21Shares Ethereum ETF (TETH) Volatility Skew
Implied volatility skew shows how IV varies across strike prices for a given expiration. Steeper skews indicate higher demand for downside protection relative to upside speculation.
21Shares Ethereum ETF (TETH) operates in the Financial Services sector, specifically the Asset Management industry, with a market capitalization near $24.3M, listed on CBOE, carrying a beta of 2.74 to the broader market. TETH aims to track the spot price of ether, less expenses and liabilities. public since 2024-07-23.
Snapshot as of May 15, 2026.
- Spot Price
- $11.11
- ATM IV
- 73.2%
- IV Skew 25Δ
- -0.028
- Term Structure Slope
- -0.041
As of May 15, 2026, 21Shares Ethereum ETF (TETH) at-the-money implied volatility is 73.2%. The 25-delta skew is -0.028: puts carry meaningful premium over calls, a classic equity downside-protection skew. High IV rank typically favors premium-selling strategies; low IV rank favors premium-buying.
TETH Strategy Selection at Current Volatility Levels
For 21Shares Ethereum ETF options at 73.2% ATM IV, mid-range IV rank is the regime where directional conviction matters more than vol-regime positioning; strategy choice should follow the event calendar and the dealer-positioning view rather than IV rank alone. The 25-delta skew is meaningfully put-skewed, so put-credit spreads capture more premium for the same width than call-credit spreads. Pair the vol-rank read with the dealer-gamma view and the upcoming-events calendar to confirm the strategy fits both the structural regime and the path-dependent risk. The variance risk premium - the persistent gap between implied and subsequently realized vol - is positive in equity markets on average; high IV rank typically reflects a stretch where the premium is wider than usual.
Learn how volatility skew is reported and how to read the data →
Frequently asked TETH volatility skew questions
- What is the current TETH ATM implied volatility?
- As of May 15, 2026, 21Shares Ethereum ETF (TETH) at-the-money implied volatility is 73.2%. ATM IV is the volatility input that makes a Black-Scholes-equivalent model reproduce the listed at-the-money option prices.
- Is TETH IV high or low historically?
- Strategy choice depends on whether IV is rich or cheap relative to history; consult IV rank alongside the absolute level.
- What does TETH volatility skew tell options traders?

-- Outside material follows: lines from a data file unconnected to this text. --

(* ===== verification/Request.v ===== *)
(** Requests: the part of [src/vllm/v1/request.py] that the cache and the
    scheduler's bookkeeping read and write.

    A [Request] record carries the token lists, the multi-modal features, the
    LoRA adapter, the cache salt and the list of block hashes.  The block
    hasher, an optional callable stored in the Python object, is an argument of
    the operations that call it. *)
From S2P Require Import Prelude.
Local Open Scope Z_scope.

(** * Multi-modal inputs and LoRA adapters *)

(** [PlaceholderRange]. *)
Record PlaceholderRange := mkRange {
  offset : Z;
  length_ : Z;
  is_embed : option (list bool);
}.

(** [get_num_embeds]: the last entry of the cumulative sum of the mask. *)
Definition get_num_embeds (p : PlaceholderRange) : result Z :=
  match is_embed p with
  | None => Ok (length_ p)
  | Some mask =>
      if bool_decide (mask = []) then Err IndexError
      else Ok (Z.of_nat (length (filter (fun b => b = true) mask)))
  end.

(** [MultiModalFeatureSpec]: the identifier and the position. *)
Record MultiModalFeatureSpec := mkFeature {
  identifier : option string;
  mm_position : PlaceholderRange;
}.

(** [LoRARequest]. *)
Record LoRARequest := mkLoRA { lora_name : string; lora_int_id : Z }.

(** * Status *)

Inductive RequestStatus :=
| WAITING | WAITING_FOR_FSM | WAITING_FOR_REMOTE_KVS | WAITING_FOR_STREAMING_REQ
| RUNNING | PREEMPTED
| FINISHED_STOPPED | FINISHED_LENGTH_CAPPED | FINISHED_ABORTED | FINISHED_IGNORED
| FINISHED_ERROR.

#[export] Instance RequestStatus_eq_dec : EqDecision RequestStatus.
Proof. solve_decision. Defined.

(** The [enum.auto()] values. *)
Definition status_value (s : RequestStatus) : Z :=
  match s with
  | WAITING => 1 | WAITING_FOR_FSM => 2 | WAITING_FOR_REMOTE_KVS => 3
  | WAITING_FOR_STREAMING_REQ => 4 | RUNNING => 5 | PREEMPTED => 6
  | FINISHED_STOPPED => 7 | FINISHED_LENGTH_CAPPED => 8 | FINISHED_ABORTED => 9
  | FINISHED_IGNORED => 10 | FINISHED_ERROR => 11
  end.

(** [RequestStatus.is_finished]. *)
Definition status_is_finished (s : RequestStatus) : bool :=
  status_value PREEMPTED <? status_value s.

Inductive FinishReason := STOP | LENGTH | ABORT | ERROR.

(** [_FINISHED_REASON_MAP.get(status)]. *)
Definition get_finished_reason (s : RequestStatus) : option FinishReason :=
  match s with
  | FINISHED_STOPPED => Some STOP
  | FINISHED_LENGTH_CAPPED => Some LENGTH
  | FINISHED_ABORTED => Some ABORT
  | FINISHED_IGNORED => Some LENGTH
  | FINISHED_ERROR => Some ERROR
  | WAITING_FOR_STREAMING_REQ => Some STOP
  | _ => None
  end.

(** Every finished status has a finish reason. *)
Lemma finished_has_reason s : status_is_finished s = true -> is_Some (get_finished_reason s).
Proof. destruct s; simpl; done || eauto. Qed.

(** The fields of [SamplingParams] and [PoolingParams] the constructor reads;
    [sp_structured] is whether the parameters ask for structured output. *)
Record SamplingParams := mkSampling {
  sp_max_tokens : option Z;
  sp_structured : bool;
  sp_skip_reading : option bool;
}.
Record PoolingParams := mkPooling { pp_skip_reading : option bool }.

(** * The request object *)
Record Request := mkRequest {
  request_id : string;
  status : RequestStatus;
  max_tokens : Z;
  prompt_token_ids : option (list Z);
  (** one row of raw bytes per prompt position *)
  prompt_embeds : option (list bytes);
  num_prompt_tokens : Z;
  output_token_ids : list Z;
  all_token_ids : list Z;
  spec_token_ids : list Z;
  num_output_placeholders : Z;
  num_computed_tokens : Z;
  num_cached_tokens : Z;
  num_preemptions : Z;
  cache_salt : option string;
  mm_features : list MultiModalFeatureSpec;
  lora_request : option LoRARequest;
  skip_reading_prefix_cache : bool;
  block_hashes : list bytes;
}.

(** The attribute writes of [append_output_token_ids] and [update_block_hashes]. *)
Definition with_tokens (out all : list Z) (r : Request) : Request :=
  mkRequest (request_id r) (status r) (max_tokens r) (prompt_token_ids r) (prompt_embeds r)
    (num_prompt_tokens r) out all (spec_token_ids r) (num_output_placeholders r)
    (num_computed_tokens r) (num_cached_tokens r) (num_preemptions r) (cache_salt r)
    (mm_features r) (lora_request r) (skip_reading_prefix_cache r) (block_hashes r).
Definition with_block_hashes (hs : list bytes) (r : Request) : Request :=
  mkRequest (request_id r) (status r) (max_tokens r) (prompt_token_ids r) (prompt_embeds r)
    (num_prompt_tokens r) (output_token_ids r) (all_token_ids r) (spec_token_ids r)
    (num_output_placeholders r) (num_computed_tokens r) (num_cached_tokens r)
    (num_preemptions r) (cache_salt r) (mm_features r) (lora_request r)
    (skip_reading_prefix_cache r) hs.

(** The hasher stored in the object. *)
Definition hasher := (Request -> result (list bytes)).

(** [update_block_hashes]. *)
Definition update_block_hashes (block_hasher : option hasher) (r : Request) : result Request :=
  match block_hasher with
  | None => Ok r
  | Some f => new ← f r; Ok (with_block_hashes (block_hashes r ++ new) r)
  end.

(** [append_output_token_ids], on a list (an [int] is the one-element list). *)
Definition append_output_token_ids (block_hasher : option hasher) (token_ids : list Z)
    (r : Request) : result Request :=
  update_block_hashes block_hasher
    (with_tokens (output_token_ids r ++ token_ids) (all_token_ids r ++ token_ids) r).

(** [length_from_prompt_token_ids_or_embeds]. *)
Definition length_from_prompt_token_ids_or_embeds
    (toks : option (list Z)) (embeds : option (list bytes)) : result Z :=
  match toks, embeds with
  | None, None => Err ValueError
  | None, Some e => Ok (py_len e)
  | Some t, None => Ok (py_len t)
  | Some t, Some e => if py_len e =? py_len t then Ok (py_len t) else Err ValueError
  end.

(** [get_skip_reading_prefix_cache]. *)
Definition get_skip_reading_prefix_cache (sp : option SamplingParams) (pp : option PoolingParams) : bool :=
  match sp ≫= sp_skip_reading, pp ≫= pp_skip_reading with
  | Some b, _ => b
  | None, Some b => b
  | None, None => false
  end.

(** [__init__], for the attributes of the record. *)
Definition new_request (block_hasher : option hasher) (id : string)
    (sp : option SamplingParams) (pp : option PoolingParams)
    (toks : option (list Z)) (embeds : option (list bytes))
    (features : list MultiModalFeatureSpec) (lora : option LoRARequest)
    (salt : option string) : result Request :=
  '(st, mt) ← match pp, sp with
              | Some _, _ => Ok (WAITING, 1)
              | None, Some sp =>
                  match sp_max_tokens sp with
                  | None => Err AssertionError
                  | Some mt => Ok (if sp_structured sp then WAITING_FOR_FSM else WAITING, mt)
                  end
              | None, None => Err ValueError
              end;
  n ← length_from_prompt_token_ids_or_embeds toks embeds;
  let all := match toks with Some t => t | None => replicate (Z.to_nat n) 0 end in
  update_block_hashes block_hasher
    (mkRequest id st mt toks embeds n [] all [] 0 0 (-1) 0 salt features lora
       (get_skip_reading_prefix_cache sp pp) []).

(** The properties. *)
Definition num_tokens (r : Request) : Z := py_len (all_token_ids r).
Definition num_tokens_with_spec (r : Request) : Z :=
  py_len (all_token_ids r) + py_len (spec_token_ids r).
Definition num_output_tokens (r : Request) : Z := py_len (output_token_ids r).
Definition num_encoder_inputs (r : Request) : Z := py_len (mm_features r).
Definition has_encoder_inputs (r : Request) : bool := 0 <? num_encoder_inputs r.

(** [get_num_encoder_embeds]. *)
Definition get_num_encoder_embeds (input_id : Z) (r : Request) : result Z :=
  _ ← py_assert (input_id <? py_len (mm_features r));
  f ← py_index (mm_features r) input_id;
  get_num_embeds (mm_position f).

- Volatility skew is the pattern by which IV varies across strikes for a given expiration. 21Shares Ethereum ETF carries the typical equity downside-protection skew: 25-delta puts price meaningfully richer than 25-delta calls. Skew matters for risk-defined strategy selection: when downside puts are rich, put-credit spreads capture more premium; when upside calls are rich, call-credit spreads or covered-call writes harvest more.